(** X8: every frame [parseFrame] accepts is the FLAG-delimited, stuffed
    form of a control byte, a sequence byte and the payload followed by
    their CRC; the reported type belongs to the enum, the reported sequence
    number is the low nibble of the sequence byte and the reported CRC is
    the checksum of header and payload.  When moreover the sequence byte has
    no high bits and the payload has at most 1024 bytes, [buildFrame] of the
    parsed fields gives back the very same bytes. *)
Theorem parseFrame_sound (raw : list byte) (f : Frame) :
  parseFrame raw = Ok f ->
  exists c q,
    raw = Buffer.put FLAG ::
          BitStuffing.bitStuff (CRC.addCrc (c :: q :: data f))
          ++ [Buffer.put FLAG] /\
    type f = Buffer.get c /\
    FrameType.includes (type f) = true /\
    seqNum f = Z.land (Buffer.get q) 0x0f /\
    0 <= seqNum f <= 15 /\
    crc f = CRC.calculate (c :: q :: data f) /\
    rawLength f = length raw /\
    payloadLength f = length (data f) /\
    (Buffer.get q <= 15 -> (length (data f) <= 1024)%nat ->
     buildFrame (type f) (seqNum f) (data f) = Ok raw).
Proof.
  intros Hparse.
  assert (Hlen : (4 <= length raw)%nat).
  { revert Hparse. unfold parseFrame.
    destruct (Nat.ltb_spec (length raw) 4); [discriminate | lia]. }
  destruct (framed_decompose raw ltac:(lia)) as (a & z & Hraw).
  remember (Buffer.slice_1_m1 raw) as mid eqn:Hmid. clear Hmid. subst raw.
  assert (Hflags : a = Buffer.put FLAG /\ z = Buffer.put FLAG /\
                   exists payload, BitStuffing.bitUnstuff mid = Ok payload /\
                                   (4 <= length payload)%nat /\
                                   CRC.valid (CRC.extractAndValidate payload) = true).
  { revert Hparse. unfold parseFrame.
    destruct (Nat.ltb_spec (length (a :: mid ++ [z])) 4); [lia|].
    rewrite at_last_framed, slice_1_m1_framed.
    change (Buffer.at_ (a :: mid ++ [z]) 0) with (Some (Buffer.get a)).
    destruct (bool_decide (Some (Buffer.get a) = Some FLAG)) eqn:Ha; [|discriminate].
    destruct (bool_decide (Some (Buffer.get z) = Some FLAG)) eqn:Hz; [|discriminate].
    apply bool_decide_eq_true_1 in Ha, Hz. injection Ha as Ha. injection Hz as Hz.
    cbn [negb orb].
    destruct (BitStuffing.bitUnstuff mid) as [payload|] eqn:Hun; [|discriminate].
    destruct (Nat.ltb_spec (length payload) 4); [discriminate|].
    destruct (CRC.valid (CRC.extractAndValidate payload)) eqn:Hv; [|discriminate].
    intros _. split; [rewrite <- Ha; symmetry; apply put_get|].
    split; [rewrite <- Hz; symmetry; apply put_get|]. eauto. }
  destruct Hflags as (-> & -> & payload & Hun & Hpl & Hvalid).
  apply bitStuff_bitUnstuff in Hun. subst mid.
  destruct (split_last_two payload ltac:(lia)) as (x & h & l & ->).
  pose proof (extractAndValidate_valid_addCrc x h l Hvalid) as Hadd.
  assert (Hx : (2 <= length x)%nat)
    by (rewrite length_app in Hpl; cbn [length] in Hpl; lia).
  rewrite parseFrame_inner in Hparse by exact Hx.
  cbv zeta in Hparse.
  revert Hvalid. rewrite extractAndValidate_split. cbn [CRC.valid]. intros Hcrc.
  rewrite Hcrc in Hparse. apply Z.eqb_eq in Hcrc.
  destruct x as [|c [|q rest]]; try discriminate.
  destruct (FrameType.includes (Buffer.get c)) eqn:Hinc; [|discriminate].
  assert (Hf : f = {| type := Buffer.get c;
                      seqNum := Z.land (Buffer.get q) 15;
                      data := rest;
                      rawLength :=
                        S (length (BitStuffing.bitStuff ((c :: q :: rest) ++ [h; l])) + 1);
                      payloadLength := length rest;
                      crc := Z.lor (Z.shiftl (Buffer.get h) 8) (Buffer.get l) |})
    by congruence.
  clear Hparse. subst f. cbn [type seqNum data crc rawLength payloadLength].
  exists c, q. rewrite <- Hadd.
  assert (Hseq : 0 <= Z.land (Buffer.get q) 15 <= 15).
  { change (Z.land (Buffer.get q) 15) with (Z.land (Buffer.get q) (Z.ones 4)).
    rewrite Z.land_ones by lia. change (2 ^ 4) with 16.
    pose proof (Z.mod_pos_bound (Buffer.get q) 16 ltac:(lia)). lia. }
  split; [reflexivity|].
  split; [reflexivity|]. split; [exact Hinc|]. split; [reflexivity|].
  split; [exact Hseq|]. split; [symmetry; exact Hcrc|].
  split; [rewrite length_cons, length_app; reflexivity|].
  split; [reflexivity|].
  intros Hq Hd. pose proof (get_range q) as Hqr.
  rewrite buildFrame_valid; [|exact Hinc|exact Hseq|unfold FieldSize.MAX_DATA; lia].
  rewrite (land_0f_small (Z.land (Buffer.get q) 15)) by exact Hseq.
  rewrite (land_0f_small (Buffer.get q)) by lia.
  rewrite !put_get, <- Hadd. reflexivity.
Qed.
(** ** When [parse] returns, and what it returns *)







Lemma rows_inv_step fs0 n all0 st fr w fr' w' :
  page_inv all0 w fr -> rows_inv fs0 w fr ->
  do_step (seq (length fs0) n) st fr w = (Returned fr', w') ->
  rows_inv fs0 w' fr'.
Proof.
  intros (A' & B' & Hw' & _ & _ & _ & Hall) (A & B & f0 & f1 & more & Hw & Hf & L0 & L1 & Hm) Hs.
  rewrite Hw in Hw'. injection Hw' as <- <-.
  destruct st as [section subsection i text|]; [|discriminate].
  cbn [do_step] in Hs.
  destruct (process_cell_spec (seq (length fs0) n) section subsection i text fr w)
    as (_ & _ & _ & _ & _ & H6).
  rewrite Hs in H6. cbn [fst snd] in H6.
  destruct (H6 fr' eq_refl) as [(_ & -> & ->) | (_ & (c & ws & _ & Hwi & ->) & Hfiles)].
  { by exists A, B, f0, f1, more. }
  set (K := new_words text (all_words w)) in *.
  assert (HK : K ## all_words w) by (unfold K, new_words; set_solver).
  rewrite Hw in Hwi. rewrite Hw. cbn [words_in_page_by_level].
  destruct i as [|[|i]]; cbn in Hwi; [| |discriminate]; injection Hwi as <-.
  - exists (A ∪ K), B. cbn [insert list_insert].
    destruct Hfiles as [(HKe & ->) | (o & Ho & _ & ->)].
    + exists f0, f1, more. rewrite HKe.
      replace (A ∪ ∅) with A by set_solver. done.
    + apply lookup_seq in Ho as [-> _]. rewrite Hf, alter_app_r. cbn.
      eexists _, f1, more. split; [done|]. split; [done|].
      split; [|done]. cbn. rewrite length_app, length_replicate, L0.
      rewrite size_union by (rewrite Hall in HK; set_solver). lia.
  - exists A, (B ∪ K). cbn [insert list_insert].
    destruct Hfiles as [(HKe & ->) | (o & Ho & _ & ->)].
    + exists f0, f1, more. rewrite HKe.
      replace (B ∪ ∅) with B by set_solver. done.
    + apply lookup_seq in Ho as [-> _]. rewrite Hf, alter_app_r. cbn.
      eexists f0, _, more. split; [done|]. split; [done|].
      split; [done|]. split; [|done]. cbn.
      rewrite length_app, length_replicate, L1.
      rewrite size_union by (rewrite Hall in HK; set_solver). lia.
Qed.
(** X15: when the first HRV summary found has a [status] that is present
    but not a string (null, say), the whole HRV result is null, whatever
    averages the summary carries. *)
Theorem hrv_status_must_be_text (days k : Z) (summary : list (string * pyval)) (v : pyval) :
  0 <= k < days ->
  (forall j, 0 <= j < k -> hrv_absent (hrv_response client today j) = true) ->
  hrv_summary_of (hrv_response client today k) = Some (PDict summary) ->
  lookup "status" summary = Some v ->
  (forall s, v <> PStr s) ->
  fst (run (get_hrv_data client today days)) = Ok PNone.
Proof.
  intros Hk Habs Hs Hst Hv.
  destruct (range_split days k Hk) as (after & Hr).
  unfold run, get_hrv_data, try_exceptM. rewrite Hr, hrv_loop_skip.
  - rewrite (hrv_loop_found client today k after _ _ Hs).
    unfold hrv_record. cbn [py_get bind]. rewrite Hst.
    destruct v; try reflexivity. now elim (Hv s).
  - intros j Hj. apply Habs. now apply in_range.
Qed.
Lemma summary_vars_resting_hr (resp : result pyval) (r : recovery_vars) :
  is_none (resting_hr r) = false ->
  resting_hr (summary_vars resp r) = resting_hr r.
Proof.
  intros Hr. unfold summary_vars.
  destruct resp as [[| | | | | | [|kv d]]|]; try reflexivity.
  cbv zeta. rewrite Hr. cbn [andb].
  destruct (is_none (bodyBattery r) && _); reflexivity.
Qed.

Lemma readiness_vars_resting_hr (resp : result pyval) (r : recovery_vars) :
  resting_hr (readiness_vars resp r) = resting_hr r.
Proof.
  unfold readiness_vars.
  destruct (readiness_group resp) as [[[[s l] ss] h]|]; reflexivity.
Qed.

Lemma day_world_resting_hr (i : Z) (w : recovery_vars * list call) :
  resting_hr (fst (day_world client today i w)) =
  resting_hr (summary_vars (summary_response client today i) (fst w)).
Proof.
  unfold day_world. destruct (is_none (score _)); cbn [fst];
    [apply readiness_vars_resting_hr|reflexivity].
Qed.

Lemma resting_hr_stable (i : Z) (n : nat) :
  0 <= i ->
  is_none (resting_hr (vars_after client today i)) = false ->
  resting_hr (vars_after client today (i + Z.of_nat n)) =
  resting_hr (vars_after client today i).
Proof.
  intros Hi Hb. induction n as [|n IH].
  - now rewrite Z.add_0_r.
  - replace (i + Z.of_nat (S n)) with (i + Z.of_nat n + 1) by lia.
    unfold vars_after at 1. rewrite world_after_succ by lia.
    destruct (have_both _).
    + exact IH.
    + rewrite day_world_resting_hr, summary_vars_resting_hr; [exact IH|].
      fold (vars_after client today (i + Z.of_nat n)). now rewrite IH.
Qed.
(** The default session with two AENs waiting. *)
Definition sess_pending : scst_local_sess :=
  set_aen_work_list [Examples.aen_a; Examples.aen_b] sess_default.

(** The same registry after [scst_local_exit]. *)
Definition st_after_exit : state :=
  Eval vm_compute in
    match @scst_local_exit linux_abi st_default with
    | Some st => st
    | None => st_default
    end.

(** A kernel that grants everything but the workqueue. *)
Definition env_no_workqueue : Init.init_env :=
  {| Init.root_device_register_err := None;
     Init.bus_register_res := 0;
     Init.driver_register_res := 0;
     Init.register_target_template_res := 0;
     Init.create_workqueue_ok := false;
     Init.scst_local_add_default_tgt := true;
     Init.admin := obliging |}.

Definition env_granting : Init.init_env :=
  {| Init.root_device_register_err := None;
     Init.bus_register_res := 0;
     Init.driver_register_res := 0;
     Init.register_target_template_res := 0;
     Init.create_workqueue_ok := true;
     Init.scst_local_add_default_tgt := true;
     Init.admin := obliging |}.

(** Session number 300, with no TransportID stored. *)
Definition tr_sess_300 : TransportId.sess_tr_id :=
  {| TransportId.tr_number := 300; TransportId.transport_id := None |}.

Definition tr_sess_44 : TransportId.sess_tr_id :=
  {| TransportId.tr_number := 44; TransportId.transport_id := None |}.

(** A command answered with CHECK CONDITION and 4 bytes of sense. *)
Definition cmd_with_sense : Response.scst_cmd_state :=
  {| Response.aborted_on_xmit := false;
     Response.dh_data_buff_alloced := false;
     Response.data_direction_bits := 2;
     Response.is_send_status := true;
     Response.get_resid := Some (512, 0);
     Response.status := 2;
     Response.sense_valid := true;
     Response.sense := [0x70; 0; 5; 0] |}.

Definition scmd_fresh : Response.scsi_cmnd_state :=
  {| Response.c_result := 0; Response.c_resid := 0;
     Response.sense_buffer := repeat 0 96 |}.

End MoreExamples.

(** * Properties *)

(** ** Version descriptors *)

(** C9, as stated, does not hold: the getter of the physical transport
    version has no built-in default.  No constant other than zero is what
    it reports for a target whose field is unset; it reports the zero. *)
Lemma phys_transport_version_has_no_default :
  ~ Version.reports_default_when_unset
      phys_transport_version Version.scst_local_get_phys_transport_version.
Proof.
  intros (c & Hc & Hall).
  apply Hc.
  rewrite <- (Hall {| tgt_name := "t"; sessions_list := [];
                      scsi_transport_version := 0;
                      phys_transport_version := 0 |} eq_refl).
  reflexivity.
Qed.

(** C9, amended: the getter of the SCSI transport version reports 0x0BE0
    for a target whose stored field is zero and the stored field otherwise;
    the getter of the physical transport version reports the stored field as
    it is, zero included. *)
Theorem transport_version_getters (tgt : scst_local_tgt) :
  (scsi_transport_version tgt = 0 ->
     Version.scst_local_get_scsi_transport_version tgt = 0x0BE0) /\
  (scsi_transport_version tgt <> 0 ->
     Version.scst_local_get_scsi_transport_version tgt
       = scsi_transport_version tgt) /\
  Version.scst_local_get_phys_transport_version tgt
    = phys_transport_version tgt.
Proof.
  unfold Version.scst_local_get_scsi_transport_version,
    Version.scst_local_get_phys_transport_version.
  repeat split.
  - intros ->. reflexivity.
  - intros Hne. destruct (Z.eqb_spec (scsi_transport_version tgt) 0);
      [contradiction | reflexivity].
Qed.

Lemma transport_version_getters_witness :
  let unset := {| tgt_name := "scst_local_tgt"; sessions_list := [];
                  scsi_transport_version := 0;
                  phys_transport_version := 0 |} in
  let set := Version.scst_local_scsi_transport_version_store 0x0C20 unset in
  Version.scst_local_get_scsi_transport_version unset = 0x0BE0 /\
  Version.scst_local_get_scsi_transport_version set = 0x0C20 /\
  Version.scst_local_get_phys_transport_version unset = 0.
Proof.
  intros unset set.
  destruct (transport_version_getters unset) as (H0 & _ & Hp).
  destruct (transport_version_getters set) as (_ & H1 & _).
  split; [apply H0; reflexivity |].
  split; [rewrite H1; [reflexivity | discriminate] |].
  rewrite Hp. reflexivity.
Defined.

(** ** Task management *)

Lemma wrap_int_small (v : Z) :
  - 2 ^ 31 <= v < 2 ^ 31 -> wrap_int v = v.
Proof.
  intros H. unfold wrap_int.
  rewrite Z.mod_small by lia. lia.
Qed.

» **Assigned task**: Reproduce the entries above exactly, but only the lines between the line holding "destruct (bool_decide (Some (Buffer.get a)" and the line holding "destruct (Nat.ltb_spec (length payload)", inclusive.

» **Reply to the task**:
    destruct (bool_decide (Some (Buffer.get a) = Some FLAG)) eqn:Ha; [|discriminate].
    destruct (bool_decide (Some (Buffer.get z) = Some FLAG)) eqn:Hz; [|discriminate].
    apply bool_decide_eq_true_1 in Ha, Hz. injection Ha as Ha. injection Hz as Hz.
    cbn [negb orb].
    destruct (BitStuffing.bitUnstuff mid) as [payload|] eqn:Hun; [|discriminate].
    destruct (Nat.ltb_spec (length payload) 4); [discriminate|].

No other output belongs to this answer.